Avere come bigliettino da visita 56.830 km percorsi in tutto il mondo in sella alla sua bici, 3 Guinness World Record e 91 Paesi visitati non basta a spiegare tutti le pieghe dell’anima di Paola Gianotti. Eporediese classe 1981, ciclista endurance, coach e speaker motivazionale e scrittrice coinvolta in diversi progetti di beneficienza. Nel 2013 diventa la donna più veloce ad aver fatto il giro del mondo in bici, due anni dopo è l’unica donna a partecipare alla Redbull Transiberian Extreme, la gara di ultracycling più dura al mondo. Nel 2016 diventa la donna più veloce ad aver pedalato per 48 Stati americani, raccogliendo fondi per donare biciclette alle donne ugandesi in collaborazione con l’Associazione Africa Mission Cooperazione e Sviluppo. Nello stesso anno pedala da Milano a Oslo per candidare la bici al Nobel per la Pace, come testimonial ufficiale della campagna Bike the Nobel promossa dalla trasmissione radiofonica di Rai Radio 2 “Caterpillar”. Nel 2017 è la prima donna ad attraversare il Giappone in bicicletta, raccogliendo fondi per costruire un’officina meccanica in Uganda: l’anno successivo è tedofora alle olimpiadi invernali di Pyongchang e completa le tappe del Giro d’Italia maschile un giorno prima dei professionisti, come testimonial della campagna sulla sicurezza stradale Io rispetto il ciclista, ideata da lei stessa e Marco Cavorso. L’iniziativa, che prende il nome di “Giro di Paola”, viene ripetuta anche nel 2019 portando all’introduzione di una proposta di legge per il sorpasso dei ciclisti a un minimo di un metro e mezzo di distanza. Nel 2020 pedala in casa durante il lockdown per donare mascherine agli ospedali di Torino e Ivrea e fa il Giro del Piemonte per valorizzare il territorio e installare cartelli stradali che invitano al rispetto del ciclista, replicato poche settimane fa in Toscana.

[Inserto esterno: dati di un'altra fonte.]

(* ===== verification/NanoBoot.v ===== *)
(** * A bootable configuration

    The kernel's tables are laid out by the weaver before boot.  This file
    has one such layout (one execution unit, three TCBs of which the first
    runs and two are free, a futex table of four slots) and shows that it
    satisfies the invariant, so that the theorems on reachable states speak
    of real executions. *)

From Stdlib Require Import Sorting.Sorted.
From S2P Require Import Prelude NanoState NanoSchedule NanoSyscalls NanoSpec Rings NanoLinks NanoRep NanoRefineSched NanoInv.
#[local] Open Scope Z_scope.

Definition demo_cfg : NanoConfig.
Proof.
  refine {| NUM_EXECUTION_UNITS := 1; max_tcbs := 3; futex_hash_slots := 4;
            futex_hash_slots_lg2 := 2; NUM_INTERRUPTS := 32 |}; unfold WORD_MOD; lia.
Defined.

Definition blank_tcb (i : nat) (st : thread_state_t) (prio : Z) (nx pv : ptr) : tcb :=
  Tcb (replicate 16 0) 0 0 prio st nx pv 0 (Z.of_nat i) None None 0 0 Interrupt.NO_INTERRUPT None.

Definition boot_tcbs : gmap nat tcb :=
  list_to_map [(0%nat, blank_tcb 0 THREAD_STATE_RUNNABLE 10 None None);
               (1%nat, blank_tcb 1 THREAD_STATE_HALTED 0 (Some 2%nat) (Some 2%nat));
               (2%nat, blank_tcb 2 THREAD_STATE_HALTED 0 (Some 1%nat) (Some 1%nat))].

Definition boot : kstate :=
  KState boot_tcbs (Some 0%nat) 0 [11; 0; 0] 0 0 (replicate 32 None) (replicate 4 (None, None))
    (replicate 3 0) 0 (Some 1%nat) (replicate 32 None) (replicate 32 0) 0.

Definition boot_queue (q : qid) : list nat := match q with QFree => [1; 2]%nat | _ => [] end.

Definition boot_abs : akernel :=
  AK (erase <$> boot_tcbs) boot_queue (Some 0%nat) 0 [11; 0; 0] 0 [] (replicate 32 None) (replicate 32 0) 0.

#[local] Existing Instance demo_cfg.

(** Case analysis on the three TCBs. *)
Lemma boot_lookup (P : nat -> tcb -> Prop) :
  P 0%nat (blank_tcb 0 THREAD_STATE_RUNNABLE 10 None None) ->
  P 1%nat (blank_tcb 1 THREAD_STATE_HALTED 0 (Some 2%nat) (Some 2%nat)) ->
  P 2%nat (blank_tcb 2 THREAD_STATE_HALTED 0 (Some 1%nat) (Some 1%nat)) ->
  forall i t, boot_tcbs !! i = Some t -> P i t.
Proof.
  intros H0 H1 H2 i t Hi. unfold boot_tcbs in Hi. simpl in Hi.
  rewrite !lookup_insert_Some, lookup_empty in Hi.
  destruct Hi as [[<- <-]|[_ [[<- <-]|[_ [[<- <-]|[_ ?]]]]]]; done.
Qed.

Lemma boot_links : Links (tcbs boot) boot_queue.
Proof.
  constructor.
  - intros [] [] a; simpl; set_solver.
  - intros []; simpl; try apply NoDup_nil_2. repeat constructor; set_solver.
  - intros []; unfold linked_list; simpl; try done.
  - intros a [t Ha] Hq. destruct (decide (a = 1 \/ a = 2)%nat) as [|Hne].
    { exfalso. apply (Hq QFree). simpl. set_solver. }
    unfold nxt, prv. rewrite Ha. simpl. revert a t Ha Hq Hne.
    apply (boot_lookup (fun a t => (forall q, a ∉ boot_queue q) -> ~ (a = 1 \/ a = 2)%nat ->
      Some (next t) = Some None /\ Some (prev t) = Some None)).
    all: simpl; try done; intros _ Hx; by destruct Hx; auto.
Qed.

Lemma boot_rep : Rep boot boot_abs.
Proof.
  constructor; try reflexivity.
  - apply boot_links.
  - intros p Hp. apply lookup_replicate_2. lia.
  - intros p H. by destruct H.
  - by split.
  - intros p Hp. by rewrite Z.bits_0.
  - apply (boot_lookup (fun d t => ipc_send_head t = None)). all: done.
  - intros h Hh. assert (Z.to_nat h < 4)%nat by (simpl in Hh; lia).
    simpl. by destruct (Z.to_nat h) as [|[|[|[|]]]]; [..|lia].
Qed.

Lemma boot_abs_lookup (P : nat -> tcb -> Prop) :
  P 0%nat (erase (blank_tcb 0 THREAD_STATE_RUNNABLE 10 None None)) ->
  P 1%nat (erase (blank_tcb 1 THREAD_STATE_HALTED 0 (Some 2%nat) (Some 2%nat))) ->
  P 2%nat (erase (blank_tcb 2 THREAD_STATE_HALTED 0 (Some 1%nat) (Some 1%nat))) ->
  forall i t, a_tcbs boot_abs !! i = Some t -> P i t.
Proof.
  intros H0 H1 H2 i t. simpl. rewrite lookup_fmap. destruct (boot_tcbs !! i) as [t0|] eqn:E; [|done].
  intros [= <-]. by apply (boot_lookup (fun i t => P i (erase t))).
Qed.

Lemma boot_dom a : is_Some (a_tcbs boot_abs !! a) <-> (a < 3)%nat.
Proof.
  split.
  - intros [t Ht]. revert a t Ht. apply (boot_abs_lookup (fun a _ => (a < 3)%nat)). all: lia.
  - intros Ha. destruct a as [|[|[|]]]; [by eexists..|lia].
Qed.

Lemma boot_no_handler i a : a_handlers boot_abs !! i <> Some (Some a).
Proof. intros H. apply list_elem_of_lookup_2 in H. vm_compute in H. set_solver. Qed.

Lemma boot_data : DataOk boot_abs.
Proof.
  constructor; try done.
  - apply boot_dom.
  - apply (boot_abs_lookup (fun a t => 0 <= priority t < 32)). all: done.
  - apply (boot_abs_lookup (fun a t => tid t = Z.of_nat a)). all: done.
  - apply (boot_abs_lookup (fun a t => length (regs t) = 16%nat)). all: done.
  - apply (boot_abs_lookup (fun a t => blocked_sending (thread_state t) = true -> _)). all: done.
  - intros b t j Hb. revert b t Hb j.
    apply (boot_abs_lookup (fun b t => forall j, joiner t = Some j -> _)). all: done.
  - intros b b' t t' j Hb Hb' Hj. exfalso. revert b t Hb Hj.
    apply (boot_abs_lookup (fun b t => joiner t = Some j -> False)). all: done.
  - apply (boot_abs_lookup (fun a t => registered_interrupt t <> Interrupt.NO_INTERRUPT -> _)). all: intros Hr; by destruct Hr.
  - intros i a H. by destruct (boot_no_handler i a).
  - intros i Hi Hb. by rewrite Z.bits_0 in Hb.
  - simpl. lia.
  - apply (boot_abs_lookup (fun a t => thread_state t = THREAD_STATE_WAIT_FUTEX -> _)). all: done.
  - constructor.
Qed.

Lemma boot_placed : Placed {[0%nat]} boot_abs.
Proof.
  constructor.
  - intros a ->%elem_of_singleton. split; [|by eexists]. intros []; simpl; set_solver.
  - intros a t q Ha. revert a t Ha. apply (boot_abs_lookup (fun a t => a ∉ {[0%nat]} -> (a ∈ boot_queue q <-> home t = Some q))).
    + set_solver.
    + intros _. destruct q; simpl; split; intros Hx; try done; set_solver.
    + intros _. destruct q; simpl; split; intros Hx; try done; set_solver.
  - intros [] a; simpl; set_solver.
Qed.

Lemma boot_inv : AInv ∅ boot_abs.
Proof.
  constructor; simpl.
  - rewrite union_empty_l_L. apply boot_placed.
  - set_solver.
  - intros a. rewrite union_empty_l_L. intros ->%elem_of_singleton. done.
  - split; [by intros ?|]. simpl. by exists (erase (blank_tcb 0 THREAD_STATE_RUNNABLE 10 None None)).
  - apply boot_data.
  - apply boot_links.
  - intros p Hp. by destruct Hp.
Qed.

“Pedalo sugli ultimi infiniti tornanti, che affronto ormai solo con la forza dell’entusiasmo. Quell’entusiasmo che mi accompagna fin da bambina. Che fa parte di me e della mia vita. Che contagia anche gli altri. Quell’entusiasmo che ancora una volta mi ha dimostrato che ogni obiettivo è raggiungibile. Quando sei in fuga controvento, è facile che il vento ti assordi. Ma ti basta fermarti un attimo, per sentire tutto più chiaramente”.
Realizzare i propri sogni, per quanto grandi, è possibile. Bisogna solo crederci ed essere pronti a lottare. Dopo aver capito di stare percorrendo una strada che non era la sua, Paola Gianotti ha detto basta e con passione, sacrificio e determinazione è riuscita a cambiare la propria vita. Si è messa in testa di sfidare il mondo in bicicletta, per portare avanti i suoi valori e il suo credo, finalmente protagonista vera della “Sua” storia, da scrivere rigorosamente con l’iniziale maiuscola.
Già autrice di Sognando l’infinito. Come ho fatto il giro del mondo in bicicletta (edito per la prima volta nel settembre 2015 da Piemme e ripubblicato lo scorso agosto da Bradipolibri), Paola Gianotti ha appena dato alle stampe il suo secondo libro, In fuga controvento (Pedalando sulle strade del mondo alla scoperta di se stessi), in cui ripercorre tutte le imprese, sportive e non, seguito a quel giro del mondo che le ha cambiato la vita per sempre. E lo fa mettendosi a nudo, raccontando la sua trasformazione da ragazza influenzabile e poco decisa ad atleta e donna matura, consapevole delle proprie scelte ma soprattutto felice.
Una felicità che deriva in primo luogo dall’aver trovato la propria strada e dall’essere finalmente sé stessa, che è anche l’invito e l’augurio migliore che fa ai suoi lettori. Per questo, al di là dei numeri, che sono tanti e straordinari, Paola affronta tematiche a lei molto care, quali la motivazione, la resilienza, le convinzioni e il coraggio del cambiamento.